● Problem: Transcribe the records below. Leave every line exactly as written.

● Input data:
(* ===== verification/Pci.v ===== *)
(** pci.rs: PCI configuration space through the two I/O ports, the recursive scan of the
    buses, base address registers and message-signalled interrupts.

    The configuration space is the devices' own: [cfg_read] and [cfg_write] are
    parameters, and nothing is assumed of what is read, in particular not that the bridges
    form a tree. Printing is left out. *)

From S2P Require Import Prelude Bitfield.

Inductive PCIError := DevicesAreFull.

Record PCIDevice := { bus : Z; device : Z; function : Z }.

#[export] Instance PCIDevice_eq_dec : EqDecision PCIDevice.
Proof. solve_decision. Defined.

Definition PCIDevice_new (bus device function : Z) : PCIDevice :=
  {| bus := bus; device := device; function := function |}.

Record ClassCode := { base : Z; sub : Z; interface : Z }.

Definition matches (self : ClassCode) (b s i : Z) : bool :=
  (base self =? b) && (sub self =? s) && (interface self =? i).

Definition make_address (bus device function reg_addr : Z) : Z :=
  Z.lor (Z.lor (Z.lor (Z.lor (as_u 32 (Z.shiftl 1 31)) (as_u 32 (Z.shiftl bus 16)))
    (as_u 32 (Z.shiftl device 11))) (as_u 32 (Z.shiftl function 8))) (Z.land reg_addr 0xfc).

Definition CONFIG_ADDRESS : Z := 0x0cf8.
Definition CONFIG_DATA : Z := 0x0cfc.

Section pci.
Context {S : Type} (cfg_read : S → Z → Z) (cfg_write : S → Z → Z → S).

(** ** Ports *)

(** The address register and the space behind the data port. *)
Record Ports := { config_address : Z; space : S }.

(** The [out] instruction, for the two ports of the configuration mechanism. *)
Definition io_out_32 (addr data : Z) (io : Ports) : outcome Ports :=
  if addr =? CONFIG_ADDRESS then Ret {| config_address := data; space := space io |}
  else if addr =? CONFIG_DATA then
    Ret {| config_address := config_address io;
           space := cfg_write (space io) (config_address io) data |}
  else Panic Undefined.

(** The [in] instruction. *)
Definition io_in_32 (addr : Z) (io : Ports) : outcome Z :=
  if addr =? CONFIG_ADDRESS then Ret (config_address io)
  else if addr =? CONFIG_DATA then Ret (as_u 32 (cfg_read (space io) (config_address io)))
  else Panic Undefined.

(** Code that uses the ports. *)
Definition IO (A : Type) : Type := Ports → outcome (A * Ports).
Definition io_ret {A} (a : A) : IO A := λ io, Ret (a, io).
Definition io_bind {A B} (m : IO A) (k : A → IO B) : IO B := λ io, '(a, io) ← m io; k a io.

Definition port_read_confreg (address : Z) : IO Z := λ io,
  io ← io_out_32 CONFIG_ADDRESS address io;
  v ← io_in_32 CONFIG_DATA io;
  Ret (v, io).

Definition port_write_confreg (address value : Z) : IO () := λ io,
  io ← io_out_32 CONFIG_ADDRESS address io;
  io ← io_out_32 CONFIG_DATA value io;
  Ret ((), io).

(** ** PCIDevice *)

Definition read_confreg (self : PCIDevice) (reg_addr : Z) : IO Z :=
  port_read_confreg (make_address (bus self) (device self) (function self) reg_addr).

Definition write_confreg (self : PCIDevice) (reg_addr value : Z) : IO () :=
  port_write_confreg (make_address (bus self) (device self) (function self) reg_addr) value.

Definition read_header_type (self : PCIDevice) : IO Z :=
  io_bind (read_confreg self 0x0c) (λ data,
  io_ret (as_u 8 (Z.land (Z.shiftr data 16) 0x00ff))).

Definition read_vendor_id (self : PCIDevice) : IO Z :=
  io_bind (read_confreg self 0x0) (λ data, io_ret (as_u 16 (Z.land data 0xffff))).

Definition is_single_function_device (self : PCIDevice) : IO bool :=
  io_bind (read_header_type self) (λ header_type,
  io_ret (Z.land header_type 0x80 =? 0)).

Definition read_class_code (self : PCIDevice) : IO ClassCode :=
  io_bind (read_confreg self 0x08) (λ reg,
  io_ret {| base := as_u 8 (Z.land (Z.shiftr reg 24) 0xff);
            sub := as_u 8 (Z.land (Z.shiftr reg 16) 0xff);
            interface := as_u 8 (Z.land (Z.shiftr reg 8) 0xff) |}).

Definition read_bus_numbers (self : PCIDevice) : IO Z := read_confreg self 0x18.

Definition read_cap_ptr (self : PCIDevice) : IO Z :=
  io_bind (read_confreg self 0x34) (λ v, io_ret (as_u 8 (Z.land v 0xff))).

Definition is_valid (self : PCIDevice) : IO bool :=
  io_bind (read_vendor_id self) (λ v, io_ret (negb (v =? 0xffff))).

Definition u8_add (a b : Z) : outcome Z := chk_u 8 (a + b).
Definition u8_mul (a b : Z) : outcome Z := chk_u 8 (a * b).
Definition io_lift {A} (m : outcome A) : IO A := λ io, a ← m; Ret (a, io).

(** [0x10 + 0x04 * index] *)
Definition bar_register (index : Z) : outcome Z := o ← u8_mul 0x04 index; u8_add 0x10 o.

● Result below:
(* ===== verification/Pci.v ===== *)
(** pci.rs: PCI configuration space through the two I/O ports, the recursive scan of the
    buses, base address registers and message-signalled interrupts.

    The configuration space is the devices' own: [cfg_read] and [cfg_write] are
    parameters, and nothing is assumed of what is read, in particular not that the bridges
    form a tree. Printing is left out. *)

From S2P Require Import Prelude Bitfield.

Inductive PCIError := DevicesAreFull.

Record PCIDevice := { bus : Z; device : Z; function : Z }.

#[export] Instance PCIDevice_eq_dec : EqDecision PCIDevice.
Proof. solve_decision. Defined.

Definition PCIDevice_new (bus device function : Z) : PCIDevice :=
  {| bus := bus; device := device; function := function |}.

Record ClassCode := { base : Z; sub : Z; interface : Z }.

Definition matches (self : ClassCode) (b s i : Z) : bool :=
  (base self =? b) && (sub self =? s) && (interface self =? i).

Definition make_address (bus device function reg_addr : Z) : Z :=
  Z.lor (Z.lor (Z.lor (Z.lor (as_u 32 (Z.shiftl 1 31)) (as_u 32 (Z.shiftl bus 16)))
    (as_u 32 (Z.shiftl device 11))) (as_u 32 (Z.shiftl function 8))) (Z.land reg_addr 0xfc).

Definition CONFIG_ADDRESS : Z := 0x0cf8.
Definition CONFIG_DATA : Z := 0x0cfc.

Section pci.
Context {S : Type} (cfg_read : S → Z → Z) (cfg_write : S → Z → Z → S).

(** ** Ports *)

(** The address register and the space behind the data port. *)
Record Ports := { config_address : Z; space : S }.

(** The [out] instruction, for the two ports of the configuration mechanism. *)
Definition io_out_32 (addr data : Z) (io : Ports) : outcome Ports :=
  if addr =? CONFIG_ADDRESS then Ret {| config_address := data; space := space io |}
  else if addr =? CONFIG_DATA then
    Ret {| config_address := config_address io;
           space := cfg_write (space io) (config_address io) data |}
  else Panic Undefined.

(** The [in] instruction. *)
Definition io_in_32 (addr : Z) (io : Ports) : outcome Z :=
  if addr =? CONFIG_ADDRESS then Ret (config_address io)
  else if addr =? CONFIG_DATA then Ret (as_u 32 (cfg_read (space io) (config_address io)))
  else Panic Undefined.

(** Code that uses the ports. *)
Definition IO (A : Type) : Type := Ports → outcome (A * Ports).
Definition io_ret {A} (a : A) : IO A := λ io, Ret (a, io).
Definition io_bind {A B} (m : IO A) (k : A → IO B) : IO B := λ io, '(a, io) ← m io; k a io.

Definition port_read_confreg (address : Z) : IO Z := λ io,
  io ← io_out_32 CONFIG_ADDRESS address io;
  v ← io_in_32 CONFIG_DATA io;
  Ret (v, io).

Definition port_write_confreg (address value : Z) : IO () := λ io,
  io ← io_out_32 CONFIG_ADDRESS address io;
  io ← io_out_32 CONFIG_DATA value io;
  Ret ((), io).

(** ** PCIDevice *)

Definition read_confreg (self : PCIDevice) (reg_addr : Z) : IO Z :=
  port_read_confreg (make_address (bus self) (device self) (function self) reg_addr).

Definition write_confreg (self : PCIDevice) (reg_addr value : Z) : IO () :=
  port_write_confreg (make_address (bus self) (device self) (function self) reg_addr) value.

Definition read_header_type (self : PCIDevice) : IO Z :=
  io_bind (read_confreg self 0x0c) (λ data,
  io_ret (as_u 8 (Z.land (Z.shiftr data 16) 0x00ff))).

Definition read_vendor_id (self : PCIDevice) : IO Z :=
  io_bind (read_confreg self 0x0) (λ data, io_ret (as_u 16 (Z.land data 0xffff))).

Definition is_single_function_device (self : PCIDevice) : IO bool :=
  io_bind (read_header_type self) (λ header_type,
  io_ret (Z.land header_type 0x80 =? 0)).

Definition read_class_code (self : PCIDevice) : IO ClassCode :=
  io_bind (read_confreg self 0x08) (λ reg,
  io_ret {| base := as_u 8 (Z.land (Z.shiftr reg 24) 0xff);
            sub := as_u 8 (Z.land (Z.shiftr reg 16) 0xff);
            interface := as_u 8 (Z.land (Z.shiftr reg 8) 0xff) |}).

Definition read_bus_numbers (self : PCIDevice) : IO Z := read_confreg self 0x18.

Definition read_cap_ptr (self : PCIDevice) : IO Z :=
  io_bind (read_confreg self 0x34) (λ v, io_ret (as_u 8 (Z.land v 0xff))).

Definition is_valid (self : PCIDevice) : IO bool :=
  io_bind (read_vendor_id self) (λ v, io_ret (negb (v =? 0xffff))).

Definition u8_add (a b : Z) : outcome Z := chk_u 8 (a + b).
Definition u8_mul (a b : Z) : outcome Z := chk_u 8 (a * b).
Definition io_lift {A} (m : outcome A) : IO A := λ io, a ← m; Ret (a, io).

(** [0x10 + 0x04 * index] *)
Definition bar_register (index : Z) : outcome Z := o ← u8_mul 0x04 index; u8_add 0x10 o.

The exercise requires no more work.